• _Material provided_:
* * *
(* ===== verification/PeerConn.v ===== *)
(** * PeerConn: a connection to a peer (client/internal/peer/conn.go, client/internal/proxy)

    The goroutine of a connection runs [Open] over and over.  [Open] waits at
    three places: for the remote peer's confirmation, in ICE's [Dial] or
    [Accept], and for the end of the connection; it is modelled as the code
    between these places, one definition each, and the [Phase] of the connection
    says where it stands.  The methods other goroutines call ([Close],
    [OnRemoteOffer], [Status], ...) run between them. *)

From S2P Require Import Prelude GoLib Model Encryption Signal SignalClient ClientModel WgIface.

(* ------------------------------------------------------------------ *)
(** ** Proxies (package proxy) *)

Definition DefaultWgKeepAlive : Z := 25 * 1000000000.

Section conn.
Context `{WgCtrl} `{Crypto} `{Ice} `{Net} `{SignalAPI}.

(** [Start]; the second component is the proxy as it has been changed. *)
Definition NoProxy_Start (config : ProxyConfig) (remoteConn : RemoteConn) : MC unit :=
  addr ← pure_val (RC_RemoteAddr remoteConn);
  UpdatePeer (PxC_RemoteKey config) (PxC_AllowedIps config) DefaultWgKeepAlive
    (mkUDPAddr (Addr_IP addr) DefaultWgPort) (PxC_PreSharedKey config).

Definition NoProxy_Close (config : ProxyConfig) : MC unit := RemovePeer (PxC_RemoteKey config).

Definition updateEndpoint (config : ProxyConfig) (localAddr : UDPAddr) : MC unit :=
  UpdatePeer (PxC_RemoteKey config) (PxC_AllowedIps config) DefaultWgKeepAlive localAddr
    (PxC_PreSharedKey config).

Definition WireguardProxy_Close (config : ProxyConfig) (localConn : option UDPAddr) : MC unit :=
  _ ← match localConn with Some _ => ext net_Close | None => mret tt end;
  RemovePeer (PxC_RemoteKey config).

Definition Proxy_Type (p : Proxy) : string :=
  match p with NoProxy _ => "NoProxy" | WireguardProxy _ _ _ => "Wireguard" end.
(** The peers [ks] have been removed. *)
Record removed (ks : list string) w w' : Prop := {
  rm_engine : CW_Engine w' = set_peerConns (filter (λ kv, kv.1 ∉ ks) (peerConns w)) (CW_Engine w);
  rm_kept : ∀ i, (∀ key, key ∈ ks → peerConns w !! key ≠ Some i) → CW_Conns w' !! i = CW_Conns w !! i;
  rm_closed : ∀ key i, key ∈ ks → peerConns w !! key = Some i → CW_Conns w' !! i = closing <$> CW_Conns w !! i;
  rm_rest : CW_Next w' = CW_Next w ∧ CW_Wg w' = CW_Wg w ∧ CW_Sent w' = CW_Sent w }.

Lemma removed_nil w : removed [] w w.
Proof.
  split; [|done|intros ? ? []%not_elem_of_nil|done].
  rewrite map_filter_id by (intros; apply not_elem_of_nil). by destruct w as [[] ? ? ? ? ?].
Qed.

Lemma removed_conns ks w w' i c' :
  eng_inv w → removed ks w w' → CW_Conns w' !! i = Some c' →
  ∃ c, CW_Conns w !! i = Some c ∧ (c' = c ∨ c' = closing c).
Proof.
  intros Hi Hr Hc'.
  destruct (decide (Exists (λ key, peerConns w !! key = Some i) ks)) as [Hex|Hno].
  - apply Exists_exists in Hex as (key & Hkey & Hk). rewrite (rm_closed ks w w' Hr key i Hkey Hk) in Hc'.
    apply fmap_Some in Hc' as (c & Hc & ->). by exists c; auto.
  - rewrite (rm_kept ks w w' Hr) in Hc'; [by exists c'; auto|].
    intros key Hkey Hk. apply Hno, Exists_exists. by exists key.
Qed.

Lemma removed_inv ks w w' : eng_inv w → removed ks w w' → eng_inv w'.
Proof.
  intros Hi Hr. split.
  - intros key i. rewrite (rm_engine ks w w' Hr). simpl. intros [Hk Hnk]%map_lookup_filter_Some. simpl in Hnk.
    destruct (ei_conn w Hi key i Hk) as (c & Hc & Hkey & Hg). exists c. split; [|done].
    rewrite (rm_kept ks w w' Hr); [done|]. intros key' Hkey' Hk'. assert (key' = key) as -> by by eapply ei_inj. done.
  - intros i c' Hc'. destruct (removed_conns ks w w' i c' Hi Hr Hc') as (c & Hc & Hor).
    destruct (rm_rest ks w w' Hr) as [-> _]. destruct (ei_wf w Hi i c Hc) as (Hlt & Hwf & Hkey & Hpk).
    unfold remote_key in *. destruct Hor as [-> | ->]; [done|]. rewrite closing_config.
    split_and!; try done. by apply closing_wf.
Qed.

Lemma removePeer_spec key w :
  eng_inv w → wp (removePeer key) (λ r w', r = Ok tt ∧ removed [key] w w') w.
Proof.
  intros Hi. unfold removePeer, engine, mod_engine. wp_step. wp_step. simpl.
  destruct (peerConns w !! key) as [i|] eqn:Hk.
  - destruct (ei_conn w Hi key i Hk) as (c & Hc & Hkey & _). wp_step. wp_step. simpl. wp_step.
    eapply wp_mono; [apply (Conn_Close_spec i c); done|]. intros r w' [-> Hr].
    assert (removed [key] w (set_Conns (alter closing i (CW_Conns w))
       (set_Engine (λ e, set_peerConns (delete key (E_peerConns e)) e) w))) as Hrm.
    { split; simpl; [|intros j Hj|intros key' j ->%list_elem_of_singleton Hj|done].
      - f_equal. apply map_eq. intros k. rewrite map_lookup_filter. destruct (decide (k = key)) as [->|Hne].
        + rewrite lookup_delete_eq, Hk. simpl. rewrite option_guard_False by (intros Hn; apply Hn; by left). done.
        + rewrite lookup_delete_ne by done. destruct (peerConns w !! k); simpl; [|done].
          by rewrite option_guard_True by (by rewrite list_elem_of_singleton).
      - apply lookup_alter_ne. intros ->. by apply (Hj key); [left|].
      - assert (j = i) as -> by congruence. apply lookup_alter_eq. }
    destruct Hr as [-> | ->]; simpl; wp_step; done.
  - wp_step. split; [done|]. split; [|done|intros key' j ->%list_elem_of_singleton; congruence|done].
    rewrite map_filter_id; [by destruct w as [[] ? ? ? ? ?]|].
    intros k j Hkj. simpl. rewrite list_elem_of_singleton. congruence.
Qed.
(* ===== verification/EndToEnd.v ===== *)
(** * EndToEnd: the service, its stream and the engines of two peers

    The composition of the parts: the answer the management service puts on a
    fresh stream ([sendInitialSync] of [GrpcServer]), opened by the client
    ([receiveEvents] of [MgmClient]) and applied by its engine ([handleSync] of
    [Engine]).  The specification is the access-control list of the account. *)

From S2P Require Import Prelude GoLib Model Network UpdateChannel FileStore Account Groups Peers Turn Encryption Jwt GrpcServer Util Signal SignalClient MgmClient ClientModel WgIface PeerConn Engine.

(* ------------------------------------------------------------------ *)
(** ** The access-control list as a relation on keys *)

(** A bidirectional rule connects [pk] with the peer with key [key]. *)
Definition linked (a : Account) (pk key : string) : Prop :=
  ∃ q p, connected a pk q ∧ Account_Peers a !! q = Some p ∧ Peer_Key p = key ∧ key ≠ pk.
(** Peer [pk] is to connect to the peer with key [key]: peers that are on one
    side of the rules only get no peer at all. *)
Definition acl (a : Account) (pk key : string) : Prop := two_sided a pk ∧ linked a pk key.

Lemma acl_sees a pk key : acl a pk key ↔ ∃ p, sees a pk p ∧ Peer_Key p = key.
Proof.
  unfold acl, linked, sees. split.
  - intros (Ht & q & p & Hc & Hq & <- & Hne). exists p. split; [|done]. split; [done|]. by exists q.
  - intros (p & (Ht & q & Hc & Hq & Hne) & <-). split; [done|]. by exists q, p.
Qed.

Lemma connected_sym a p q : connected a p q → connected a q p.
Proof. intros (k & rule & Hr & Hf & Hor). exists k, rule. tauto. Qed.

(** Rules are bidirectional, for peers that are stored under their keys. *)
Lemma linked_sym a p q :
  peers_keyed a → is_Some (Account_Peers a !! p) → linked a p q → linked a q p.
Proof.
  intros Hk [pp Hp] (q' & pq & Hc & Hq & <- & Hne). rewrite (Hk _ _ Hq).
  rewrite (Hk _ _ Hq) in Hne. exists p, pp. split; [by apply connected_sym|].
  split; [done|]. split; [by apply Hk|done].
Qed.

(* ------------------------------------------------------------------ *)
(** ** The message of the service *)

(** The URLs of STUN and TURN servers of a configuration. *)
Definition server_uris (config : Config) : list string :=
  (Host_URI <$> Config_Stuns config) ++
  from_option (λ t, Host_URI <$> TURN_Turns t) [] (Config_TURNConfig config).
Definition sent_uris (c : WiretrusteeConfig) : list string :=
  (HostConfig_Uri <$> WC_Stuns c) ++ (HostConfig_Uri ∘ PHC_HostConfig <$> WC_Turns c).

(** Mapping with a body that keeps a view of each element. *)
Lemma wp_map_each_view {W A B C} (f : A → C) (g : B → C) (l : list A) (body : A → M W B) w :
  (∀ x w0, wp (body x) (λ r w', w' = w0 ∧ ∀ y, r = Ok y → g y = f x) w0) →
  wp (map_each l body) (λ r w', w' = w ∧ ∀ ys, r = Ok ys → g <$> ys = f <$> l) w.
Proof.
  intros Hb. induction l as [|x l IH]; simpl; [by wp_step; split; [|intros ys [= <-]]|].
  wp_step. eapply wp_mono; [apply Hb|]. intros r w1 [-> Hx]. destruct r as [y|e|s|]; simpl; try done.
  wp_step. eapply wp_mono; [apply IH|]. intros r w1 [-> Hys]. destruct r as [ys|e|s|]; simpl; try done.
  wp_step. split; [done|]. intros ? [= <-]. apply (f_equal2 cons); [by apply Hx|by apply Hys].
Qed.

Lemma toWiretrusteeConfig_uris {W} config creds (w : W) :
  wp (toWiretrusteeConfig config creds) (λ r w', w' = w ∧
    ∀ c, r = Ok c → sent_uris c = server_uris config) w.
Proof.
  unfold toWiretrusteeConfig, sent_uris, server_uris. wp_step. eapply wp_mono.
  { apply (wp_map_each_view Host_URI HostConfig_Uri). intros h w0. wp_step.
    eapply wp_mono; [apply ToResponseProto_spec|]. intros [pr|e|s|] w1 [-> _]; simpl; try done.
    wp_step. split; [done|]. by intros ? [= <-]. }
  intros [stuns|e|s|] w1 [-> Hst]; simpl; try done. wp_step. wp_step; [|done]. simpl.
  rename select (Config_TURNConfig config = Some _) into Hcfg.
  wp_step. eapply wp_mono.
  { apply (wp_map_each_view Host_URI (HostConfig_Uri ∘ PHC_HostConfig)). intros h w0.
    destruct creds; simpl; wp_step; (eapply wp_mono; [apply ToResponseProto_spec|]);
      intros [pr|e|s|] w1 [-> _]; simpl; try done; wp_step; (split; [done|]); by intros ? [= <-]. }
  intros [turns|e|s|] w1 [-> Ht]; simpl; try done. wp_step. wp_step; [|done]. simpl.
  wp_step. eapply wp_mono; [apply ToResponseProto_spec|].
  intros [pr|e|s|] w1 [-> _]; simpl; try done. wp_step. split; [done|]. intros c [= <-]. simpl.
  rewrite Hst, Ht by done. by rewrite Hcfg.
Qed.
* * *
• _Exercise prompt_: Whichever lines of the records above hold the word "congruence" should all be copied out.

• _Task output_:
      - assert (j = i) as -> by congruence. apply lookup_alter_eq. }
  - wp_step. split; [done|]. split; [|done|intros key' j ->%list_elem_of_singleton; congruence|done].
    intros k j Hkj. simpl. rewrite list_elem_of_singleton. congruence.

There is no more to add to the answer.